Coding is literally writing code, instructions in plain text that control the behavior of computer. That implies knowing which instructions to write.
But creating software is much more than that. Just like writing an essay involves more than just typing words. Other activities include: Architecture, Requirements analysis, Debugging, Testing, Integration,…
Use whatever labels you want, apply charitable reading and I'm sure even you could understand what I mean here. Clearly there are at least two sorts of tasks (or used to anyways) in "software engineering" as a whole, one more mechanical and one more about thinking.

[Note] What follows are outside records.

(** * Keplerian elements to Cartesian state vectors, and the planet catalogue merge

    A shallow embedding of [k2c-test.py] (the function
    [keplerian_to_cartesian]) and of the merge loop of [planets-api.py].

    Python evaluates an expression left to right and any sub-expression may
    raise; the embedding keeps that: every expression is a computation in
    the exception monad [Exc], and the arithmetic operators are lifted to it
    so that the definitions can be read side by side with the source lines.

    The numeric type of the source is Python's [float].  The embedding is
    written once over an interface [PyFloat] (the operators of the language
    and the functions of the [math] module, with the exceptions they can
    raise).  It is instantiated at the real numbers, where [+], [-], [*] are
    exact, [/] raises [ZeroDivisionError] on a zero divisor and [math.sqrt]
    raises [ValueError] on a negative argument, and at IEEE binary64, the
    format of Python's floats, where the arithmetic rounds, overflows and
    underflows. *)

From Stdlib Require Import ZArith String List Bool Reals Lra Lia.
From Stdlib Require Import Ascii NArith.
From Stdlib Require Floats.
From Equations Require Import Equations.
Import ListNotations.

Set Implicit Arguments.

(** ** Exceptions and the exception monad *)

Inductive exn : Type :=
| NameError (name : string)
| ZeroDivisionError
| ValueError
| OverflowError.

(** The name of the exception's class, as [type(x).__name__] gives it. *)
Definition exc_class (x : exn) : string :=
  match x with
  | NameError _ => "NameError"
  | ZeroDivisionError => "ZeroDivisionError"
  | ValueError => "ValueError"
  | OverflowError => "OverflowError"
  end.

Definition Exc (A : Type) : Type := (exn + A)%type.

Definition ret {A} (x : A) : Exc A := inr x.
Definition raise {A} (x : exn) : Exc A := inl x.

Definition bind {A B} (m : Exc A) (k : A -> Exc B) : Exc B :=
  match m with
  | inl x => inl x
  | inr a => k a
  end.

Declare Scope py_scope.
Delimit Scope py_scope with py.
Open Scope py_scope.

Notation "x <- m ;; k" := (bind m (fun x => k))
  (at level 61, m at next level, right associativity) : py_scope.
Notation "m ;;; k" := (bind m (fun _ => k))
  (at level 61, right associativity) : py_scope.

(** Binary operator that cannot raise, operands evaluated left to right. *)
Definition lift2 {A B C} (op : A -> B -> C) (x : Exc A) (y : Exc B) : Exc C :=
  a <- x ;; b <- y ;; ret (op a b).

(** Binary operator that can raise, operands evaluated left to right. *)
Definition bind2 {A B C} (op : A -> B -> Exc C) (x : Exc A) (y : Exc B) : Exc C :=
  a <- x ;; b <- y ;; op a b.

(** ** Name resolution

    The names bound at module level when the function body runs: the two
    imports and the function itself (lines 1, 2 and 4).  A name that is
    neither a local nor in this list is looked up among the builtins, none
    of which is called [maths], and raises [NameError]. *)
Definition module_globals : list string :=
  ["math"; "np"; "keplerian_to_cartesian"]%string.

Definition load_global (name : string) : Exc unit :=
  if existsb (String.eqb name) module_globals
  then ret tt
  else raise (NameError name).

(** [m.f(...)]: the module name is resolved first, then the call is made. *)
Definition attr_of {A} (module : string) (call : Exc A) : Exc A :=
  load_global module ;;; call.

(** ** The numeric interface *)

Class PyFloat (float : Type) : Type := {
  of_int : Z -> float;                    (* an int operand, converted *)
  fadd : float -> float -> float;
  fsub : float -> float -> float;
  fmul : float -> float -> float;
  fneg : float -> float;
  feqb : float -> float -> bool;          (* [==] *)
  fdiv : float -> float -> Exc float;     (* [/], ZeroDivisionError *)
  fpow : float -> Z -> Exc float;         (* [**] with an int exponent *)
  msqrt : float -> Exc float;             (* math.sqrt, ValueError *)
  msin : float -> Exc float;              (* math.sin *)
  mcos : float -> Exc float;              (* math.cos *)
  matan2 : float -> float -> float        (* math.atan2 *)
}.

(** A numpy array of three floats. *)
Record vec3 (float : Type) : Type := Vec3 { v0 : float; v1 : float; v2 : float }.

Section Kepler.

Context {float : Type} `{PyFloat float}.

Definition val (x : float) : Exc float := ret x.
Local Coercion val : float >-> Exc.

Definition int (n : Z) : Exc float := ret (of_int n).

But it's not like "shoving the logs into CNC machines". You have to understand what they are doing and point them into the right direction. LLMs very often lack common sense once you move out of easy things.
I love programming CNC machines; I am a terrible carpenter. Someone still has to tell the LLMs what to build, specify design constraints and goals, etc
I think carpenters might cry if a company went around shoving every single piece of carpentry they could find into a machine, and then when you press a button on that machine, a chair comes out, and then they go around saying that this machine will replace carpenters forever, and they made this machine with no help from other carpenters, and furniture makers all went "who needs carpenters anymore, lets just use the chair machine"
Software isn't solved. 'Coding' is, according to the people of Claude.
Coding (programming) is a tedious and expensive part of software engineering. There's other parts AI isn't doing, such as understanding and refining requirements, and delivery + accountability.
> Coding (programming) is a tedious and expensive part of software engineering.
Why is that? Coding, for me, is kinda relaxing, and the fun part of developing software. Gathering requirements, especially in a corporate settings, is the tedious part and the most time consuming.